Check out some images of what families from around the world consume in one week to get a feel for the issue. This came up recently in my Ancestral Health class, and I speculated what the relationship was between chronic disease and consumption of fake food. I would be interesting to see, independent of what kind of whole food was consumed, how rates of disease varied. Maybe the study has been done already and I am unaware of it, but it sure seems like a safer bet to eat things that aren't sold in a package, driven by large marketing campaigns, if one wants real health benefits and effortless body weight management. 

Food for thought.

Sunday, September 29, 2013

Autumn reflections


The leaves they are turning.
We are now almost into October, and it has been nearly one year since I have posted here. For shame! I really ought to post more often and will endeavour to do so; hopefully I can.

This fall marks the third time I am teaching my seminar course on Ancestral Health. The class is once again an enthusiastic bunch. I hope to see more of their enthusiasm and opinions as the student presentations start tomorrow. 

Potato, bacon, and cheese soup for a fall day.
The class format is largely the same as in years past. However, I sense that I have changed in my approach as its instructor (more like "facilitator") in that I am not so much the absolutist, dealing only in black and white with no or few grey areas. 
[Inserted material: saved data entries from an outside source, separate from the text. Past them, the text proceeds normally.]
(** X20. [lenToPxSafe] agrees with [lenToPx] on a number followed by [px],
    [rem] or [em], and measures a number followed by [%], [vh] or [vw] as
    0, where [lenToPx] gives the number. *)
Theorem safe_lengths (cfg : Config) (num : string) :
  number_text num ->
  (forall u, In u safe_units ->
             lenToPxSafe cfg (num ++ u) = lenToPx cfg (num ++ u))
  /\ (forall u, In u ["%"; "vh"; "vw"] ->
                lenToPxSafe cfg (num ++ u) = 0
                /\ lenToPx cfg (num ++ u) = parseFloat num).
Proof.
  intros Hn. split.
  - intros u Hu. destruct (safe_reads cfg num u Hn Hu) as [H1 H2].
    unfold lenToPxSafe, lenToPx. rewrite H1, H2.
    unfold safe_units in Hu. simpl in Hu.
    repeat (destruct Hu as [<- | Hu]; [reflexivity |]). contradiction.
  - intros u Hu.
    assert (Hu' : In u length_units).
    { unfold length_units. simpl in *. tauto. }
    split.
    + unfold lenToPxSafe.
      assert (Hnone : Re.match_token true safe_units (Str.trim (num ++ u)) = None).
      { simpl in Hu.
        destruct Hu as [<- | [<- | [<- | []]]];
          [apply (safe_rejects num "%" "%" EmptyString)
          | apply (safe_rejects num "vh" "h" "v")
          | apply (safe_rejects num "vw" "w" "v")];
          try assumption; try reflexivity; discriminate. }
      now rewrite Hnone.
    + unfold lenToPx.
      rewrite (ReProps.match_token_complete false length_units (num ++ u) num u
                 length_units_prefix_free length_units_shape).
      * simpl in Hu. repeat (destruct Hu as [<- | Hu]; [reflexivity |]).
        contradiction.
      * repeat split; [exact Hn |]. exists u. split; [exact Hu' | reflexivity].
Qed.

Lemma safe_lengths_witness :
  lenToPxSafe default_config "120%" = 0
  /\ lenToPx default_config "120%" = parseFloat "120".
Proof.
  apply (proj2 (safe_lengths default_config "120"
                  (NT_whole EmptyString "120" (or_introl eq_refl)
                            ltac:(discriminate) eq_refl)) "%").
  now left.
Defined.

End LengthProps.

(** ** Percentages and the word boundary *)

Module PercentProps.

Import Num Units Grammar Lengths Cases Shape Convert.
Local Open Scope float_scope.

(** A character that lower case turns into a small letter is no character
    of a number and no percent sign; only the percent sign turns into the
    percent sign. *)
Lemma lower_classes (c : ascii) :
  (Str.is_lower (Str.lower c) = true ->
   number_char c = false /\ c <> "%"%char)
  /\ (Str.lower c = "%"%char -> c = "%"%char)
  /\ (Str.is_lower c = true -> Str.lower c = c).
Proof.
  destruct c as [[] [] [] [] [] [] [] []];
    (split; [| split]); vm_compute; try discriminate; try reflexivity;
    intros _; split; try reflexivity; discriminate.
Qed.

Section Units.

Variable ci : bool.
Variable units : list string.
Hypothesis small : forall x, In x units ->
  x = "%" \/ exists c w, x = String c w /\ Str.is_lower c = true.

(** A unit of the list is the percent sign, or starts with a letter. *)
Lemma unit_cases (u : string) :
  unit_text ci units u ->
  u = "%" \/ exists c w, u = String c w /\ number_char c = false /\ c <> "%"%char.
Proof.
  intros [x [Hx Hu]]. destruct (small x Hx) as [-> | [cx [w [-> Hl]]]].
  - left. destruct ci; [| exact Hu].
    destruct u as [| c [| c2 u]]; try discriminate.
    cbn in Hu. injection Hu as Hc.
    now rewrite (proj1 (proj2 (lower_classes c)) Hc).
  - right. destruct u as [| c u'].
    + destruct ci; discriminate.
    + exists c, u'. split; [reflexivity |].
      apply (proj1 (lower_classes c)).
      destruct ci.
      * cbn in Hu. injection Hu as Hc _.
        rewrite Hc, (proj2 (proj2 (lower_classes cx)) Hl). exact Hl.
      * injection Hu as -> _.
        rewrite (proj2 (proj2 (lower_classes cx)) Hl). exact Hl.
Qed.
This year, I find my focus being much more on questions like "How can real people become healthier without taking a second or third job to afford it?", "Am I going to go to nutritional "hell" if I eat sugar?", and "Reducing carbohydrates is potentially beneficial to one's health (especially if suffering from a serious medical condition), but should I reduce them to [insert arbitrary very low number of grams per day here]?" 

Woke up to this today
This shift in instructional style is inspired, at least in part, by my own experience over the last 4 years of my personal ancestrally inspired diet and lifestyle. For instance, I have not become fallen ill after eating white rice, white potatoes, or what some might consider large quantities of fruit. The shift is also inspired by the fact that if real people with real lives and real stressors are going to embrace this ancestral lifestyle, then there needs to be some wiggle room. People like Mark Sisson have talked about this notion for years (see Sisson's 80/20 rule of thumb). Unfortunately in the past I have let "perfection be the enemy of the good". I am hopeful that I continue down this path, realizing that good is still just that; good!